Print the records below from the first line through the line containing "the data pointers are", both included, word for word.

___

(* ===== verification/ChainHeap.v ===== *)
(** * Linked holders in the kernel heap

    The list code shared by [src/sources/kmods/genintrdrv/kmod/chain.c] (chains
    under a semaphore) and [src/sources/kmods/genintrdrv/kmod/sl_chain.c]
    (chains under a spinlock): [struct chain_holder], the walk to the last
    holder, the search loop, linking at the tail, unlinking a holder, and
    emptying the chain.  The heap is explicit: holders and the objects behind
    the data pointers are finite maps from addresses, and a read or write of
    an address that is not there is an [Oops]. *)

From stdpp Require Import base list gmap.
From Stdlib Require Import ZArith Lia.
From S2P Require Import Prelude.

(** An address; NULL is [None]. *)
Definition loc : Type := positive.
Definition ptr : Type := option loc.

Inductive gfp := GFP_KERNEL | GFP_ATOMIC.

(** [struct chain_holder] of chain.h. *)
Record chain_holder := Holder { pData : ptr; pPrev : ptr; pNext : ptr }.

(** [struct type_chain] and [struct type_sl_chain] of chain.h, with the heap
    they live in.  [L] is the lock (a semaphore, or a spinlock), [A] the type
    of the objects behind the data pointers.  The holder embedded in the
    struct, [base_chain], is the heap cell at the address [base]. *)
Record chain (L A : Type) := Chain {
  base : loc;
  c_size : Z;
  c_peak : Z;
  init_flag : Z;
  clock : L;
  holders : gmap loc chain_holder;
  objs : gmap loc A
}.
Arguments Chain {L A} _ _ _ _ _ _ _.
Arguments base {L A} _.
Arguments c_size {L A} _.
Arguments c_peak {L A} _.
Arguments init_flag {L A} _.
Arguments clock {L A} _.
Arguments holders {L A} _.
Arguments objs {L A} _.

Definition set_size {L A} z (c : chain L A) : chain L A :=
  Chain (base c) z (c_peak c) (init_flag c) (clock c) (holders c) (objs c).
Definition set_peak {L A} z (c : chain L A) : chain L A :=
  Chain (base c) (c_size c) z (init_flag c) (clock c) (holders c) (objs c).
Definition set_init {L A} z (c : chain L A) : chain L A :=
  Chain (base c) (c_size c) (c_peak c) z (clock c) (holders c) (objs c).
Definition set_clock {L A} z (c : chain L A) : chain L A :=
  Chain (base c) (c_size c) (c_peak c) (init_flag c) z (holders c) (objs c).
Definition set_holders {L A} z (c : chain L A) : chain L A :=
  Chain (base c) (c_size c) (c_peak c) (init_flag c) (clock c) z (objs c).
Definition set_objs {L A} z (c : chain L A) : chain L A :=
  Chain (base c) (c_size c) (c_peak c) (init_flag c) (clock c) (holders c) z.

___

→ **Result of this task**:
(* ===== verification/ChainHeap.v ===== *)
(** * Linked holders in the kernel heap

    The list code shared by [src/sources/kmods/genintrdrv/kmod/chain.c] (chains
    under a semaphore) and [src/sources/kmods/genintrdrv/kmod/sl_chain.c]
    (chains under a spinlock): [struct chain_holder], the walk to the last
    holder, the search loop, linking at the tail, unlinking a holder, and
    emptying the chain.  The heap is explicit: holders and the objects behind
    the data pointers are finite maps from addresses, and a read or write of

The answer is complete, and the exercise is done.